■ Records for this exercise:
____________

Lemma columnDataType_inferred_witness :
  @Sqlite3._columnDataType Sample.runtime Sample.connector "UserData" "id" = VStr "INTEGER" /\
  @Sqlite3._columnDataType Sample.runtime Sample.connector "UserData" "pendingPeriod" = VStr "REAL".
Proof.
  split.
  - refine (proj1 (@columnDataType_inferred Sample.runtime Sample.connector
                     "UserData" "id" _ eq_refl eq_refl) eq_refl eq_refl).
  - refine (proj1 (proj2 (@columnDataType_inferred Sample.runtime Sample.connector
                     "UserData" "pendingPeriod" _ eq_refl eq_refl))
                  eq_refl eq_refl).
Defined.

Lemma getDefaultClause_Date_string_witness :
  @Sqlite3._getDefaultClause Sample.runtime (Some Sample.invalidDateDefault)
  = VStr " DEFAULT NaN".
Proof.
  exact (@getDefaultClause_Date_string Sample.runtime Sample.invalidDateDefault _
           "not a date" eq_refl eq_refl eq_refl eq_refl eq_refl eq_refl).
Defined.

Lemma getDefaultClause_Boolean_invalid_witness :
  @Sqlite3._getDefaultClause Sample.runtime (Some Sample.invalidBooleanDefault)
  = VStr "DEFAULT Error: SQLITE3: Invalid boolean default: yes".
Proof.
  exact (@getDefaultClause_Boolean_invalid Sample.runtime Sample.invalidBooleanDefault _
           eq_refl eq_refl eq_refl eq_refl eq_refl).
Defined.

(** ** Statement execution *)

Section ExecutionProperties.
Import Sqlite3.
Context {R : Runtime} {C : SqlConnector} {Db : Type} {D : Driver Db}.

Lemma sanitize_no_InvalidParam (params : list value) :
  Forall (fun v => instanceofInvalidParam v = false) (sanitize params).
Proof.
  unfold sanitize. induction params as [|v rest IH]; simpl; constructor; auto.
  now destruct v.
Qed.

Lemma processResult_world (reply : Reply) (w : World Db) :
  snd (processResult reply w) = w /\
  forall e, fst (processResult reply w) <> Thrown e.
Proof.
  unfold processResult.
  destruct (reply_err reply) as [message|]; simpl.
  - destruct (matches_ci _ message); simpl; split; congruence.
  - split; congruence.
Qed.

(** [executeWithConnection] hands exactly one statement to the driver. *)
Lemma executeWithConnection_calls
      (sql : string) (params : list value) (client : nat) (w : World Db) :
  exists call,
    calls (snd (executeWithConnection sql params client w))
    = (calls w ++ [call])%list /\
    call_client call = client /\
    call_sql call = sql /\ call_params call = params.
Proof.
  unfold executeWithConnection.
  destruct (exec _ (db w)) as [reply db'].
  rewrite (proj1 (processResult_world reply _)). simpl.
  eexists. split; [reflexivity|]. simpl. auto.
Qed.

Lemma connect_calls (w : World Db) :
  calls (snd (connect w)) = calls w.
Proof.
  unfold connect. destruct (_defaultConnection w); [reflexivity|].
  now destruct (open (db w)) as [[err|connection] db'].
Qed.

(** What [executeSQL] hands to the driver: one statement with the
    sanitized parameters, or nothing when no connection could be had. *)
Lemma executeSQL_calls
      (sql : string) (params : list value) (options : Options) (w : World Db) :
  (exists call,
     calls (snd (executeSQL sql params options w)) = (calls w ++ [call])%list /\
     call_sql call = sql /\ call_params call = sanitize params) \/
  (calls (snd (executeSQL sql params options w)) = calls w /\
   exists e, fst (executeSQL sql params options w) = Thrown e).
Proof.
  assert (Hwith : forall client w0,
    exists call,
      calls (snd (executeWithConnection sql (sanitize params) client w0))
      = (calls w0 ++ [call])%list /\
      call_sql call = sql /\ call_params call = sanitize params).
  { intros client w0.
    destruct (executeWithConnection_calls sql (sanitize params) client w0)
      as (call & H1 & _ & H2 & H3).
    now exists call. }
  assert (Hdefault :
    (exists call,
       calls (snd (executeOnDefaultConnection sql (sanitize params) w))
       = (calls w ++ [call])%list /\
       call_sql call = sql /\ call_params call = sanitize params) \/
    (calls (snd (executeOnDefaultConnection sql (sanitize params) w)) = calls w /\
     exists e, fst (executeOnDefaultConnection sql (sanitize params) w) = Thrown e)).
  { unfold executeOnDefaultConnection.
    pose proof (connect_calls w) as Hc.
    destruct (connect w) as [[connection|err|exc] w1]; simpl in Hc.
    - left. destruct (Hwith connection w1) as (call & H1 & H2).
      exists call. now rewrite H1, Hc.
    - right. simpl. split; [assumption|]. now eexists.
    - right. simpl. split; [assumption|]. now eexists. }
  unfold executeSQL.
  destruct (lookup "transaction" options) as [[[connection|] []]|];
    try exact Hdefault.
  left. apply Hwith.
Qed.

(** C9. Whatever parameter list [executeSQL] is given, every statement it
    hands to the driver is bound to that list with each [InvalidParam]
    replaced by NULL, so no bound list holds an [InvalidParam]. *)
Theorem executeSQL_binds_no_InvalidParam
        (sql : string) (params : list value) (options : Options) (w : World Db) :
  exists bound,
    calls (snd (executeSQL sql params options w)) = (calls w ++ bound)%list /\
    Forall (fun call =>
              call_params call =
                map (fun p => if instanceofInvalidParam p then VNull else p) params /\
              Forall (fun p => instanceofInvalidParam p = false)
                     (call_params call))
           bound.
Proof.
  destruct (executeSQL_calls sql params options w)
    as [(call & Hcalls & _ & Hparams) | (Hcalls & _)].
  - exists [call]. split; [assumption|].
    constructor; [|constructor]. split; [assumption|].
    rewrite Hparams. apply sanitize_no_InvalidParam.
  - exists []. split; [now rewrite app_nil_r | constructor].
Qed.

(** With a connection at hand the statement does reach the driver. *)
Lemma executeSQL_binds_on_default_connection
      (sql : string) (params : list value) (connection : nat) (w : World Db) :
  _defaultConnection w = Some connection ->
  exists call,
    calls (snd (executeSQL sql params [] w)) = (calls w ++ [call])%list /\
    call_client call = connection /\
    call_sql call = sql /\ call_params call = sanitize params.
Proof.
  intros Hc. unfold executeSQL, executeOnDefaultConnection. simpl.
  unfold connect. rewrite Hc.
  apply executeWithConnection_calls.
Qed.

End ExecutionProperties.

(** ** Migration *)

Section MigrationProperties.
Import Sqlite3 Migration.
Context {R : Runtime} {C : SqlConnector} {Db : Type} {D : Driver Db}.
Variable beginTransaction : string -> Db -> (string + nat) * Db.
Variable commit : nat -> Db -> option string * Db.

Lemma bind_Done {A B : Type} (m : M Db A) (k : A -> M Db B)
      (w w'' : World Db) (b : B) :
  bind m k w = (Done b, w'') ->
  exists a w', m w = (Done a, w') /\ k a w' = (Done b, w'').
Proof.
  unfold bind. destruct (m w) as [[a|e|e] w']; intros H; try discriminate.
  now exists a, w'.
Qed.

Ltac bind_inv H :=
  let a := fresh "a" in
  let w := fresh "w" in
  let H1 := fresh "Hstep" in
  apply bind_Done in H; destruct H as (a & w & H1 & H);
  try match type of a with unit => destruct a end.

Lemma exec_Done (sql : string) (options : Options) (w w' : World Db) :
  exec_ sql options w = (Done tt, w') ->
  statements w' = (statements w ++ [sql])%list.
Proof.
  unfold exec_. intros H. bind_inv H. unfold ret in H.
  injection H as <-.
  destruct (executeSQL_calls sql [] options w)
    as [(call & Hcalls & Hsql & _) | (_ & e & He)].
  - rewrite Hstep in Hcalls. simpl in Hcalls.
    unfold statements. rewrite Hcalls, map_app. simpl. now rewrite Hsql.
  - rewrite Hstep in He. discriminate.
Qed.

Lemma eachSeries_exec_Done (stmts : list string) (options : Options) :
  forall w w',
    eachSeries stmts (fun stmt => _ <- executeSQL stmt [] options ;; ret tt) w
    = (Done tt, w') ->
    statements w' = (statements w ++ stmts)%list.
Proof.
  induction stmts as [|stmt rest IH]; simpl; intros w w' H.
  - unfold ret in H. injection H as <-. now rewrite app_nil_r.
  - bind_inv H.
    apply (exec_Done stmt options) in Hstep.
    apply IH in H. rewrite H, Hstep, <- app_assoc. reflexivity.
Qed.

Lemma buildColumnDefinitions_loop_shape (model : string) (names : list string) :
  forall line v,
    buildColumnDefinitions_loop model names line = Some v ->
    (exists s, v = VStr s) \/ (exists msg, v = VError msg).
Proof.
  induction names as [|name rest IH]; simpl; intros line v H.
  - injection H as <-. left. now eexists.
  - destruct (_buildColumnDefinition model name) as [colDef|]; [|discriminate].
    destruct (instanceofError colDef) eqn:He.
    + injection H as <-. right. destruct colDef; try discriminate. now eexists.
    + eapply IH, H.
Qed.

(** When [createTable] ends well, the column definitions were built and
    the CREATE TABLE statement and the index statements were run, in this
    order. *)
Lemma createTable_Done (model : string) (options : Options) (w w' : World Db) :
  createTable model options w = (Done tt, w') ->
  exists colDefs,
    buildColumnDefinitions model = Some (VStr colDefs) /\
    statements w' = (statements w
               ++ fmt "CREATE TABLE %s (%s)" [tableEscaped model; colDefs]
                  :: _buildColumnIndexes model)%list.
Proof.
  unfold createTable. intros H.
  destruct (buildColumnDefinitions model) as [v|] eqn:Hv; [|discriminate].
  destruct (buildColumnDefinitions_loop_shape _ _ _ _ Hv) as [[s ->]|[msg ->]];
    [|discriminate].
  exists s. split; [reflexivity|].
  apply eachSeries_exec_Done in H. exact H.
Qed.

Lemma alter_steps_Done (model : string) (txOptions : Options)
      (rest : list (M Db unit)) (w w' : World Db) :
  series (renameOldTable (escape model) (escape (model ++ "_old")) txOptions
          :: createTable model txOptions
          :: copyRecords model (escape model) (escape (model ++ "_old")) txOptions
          :: dropOldTable (escape (model ++ "_old")) txOptions
          :: rest) w = (Done tt, w') ->
  exists colDefs w4,
    buildColumnDefinitions model = Some (VStr colDefs) /\
    statements w4 = (statements w ++ alteration_run model colDefs)%list /\
    series rest w4 = (Done tt, w').
Proof.
  unfold series. simpl. intros H.
  bind_inv H. apply exec_Done in Hstep.
  bind_inv H. apply createTable_Done in Hstep0.
  destruct Hstep0 as (colDefs & HcolDefs & Hcreate).
  bind_inv H. apply exec_Done in Hstep0.
  bind_inv H. apply exec_Done in Hstep1.
  exists colDefs, w3. split; [assumption|]. split; [|assumption].
  rewrite Hstep1, Hstep0, Hcreate, Hstep.
  unfold alteration_run, escape. simpl.
  repeat rewrite <- app_assoc. simpl. reflexivity.
Qed.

____________

■ The task:
The answer should be only the number of lines in the data that contain the string "Hwith".

■ Answer to this problem:
3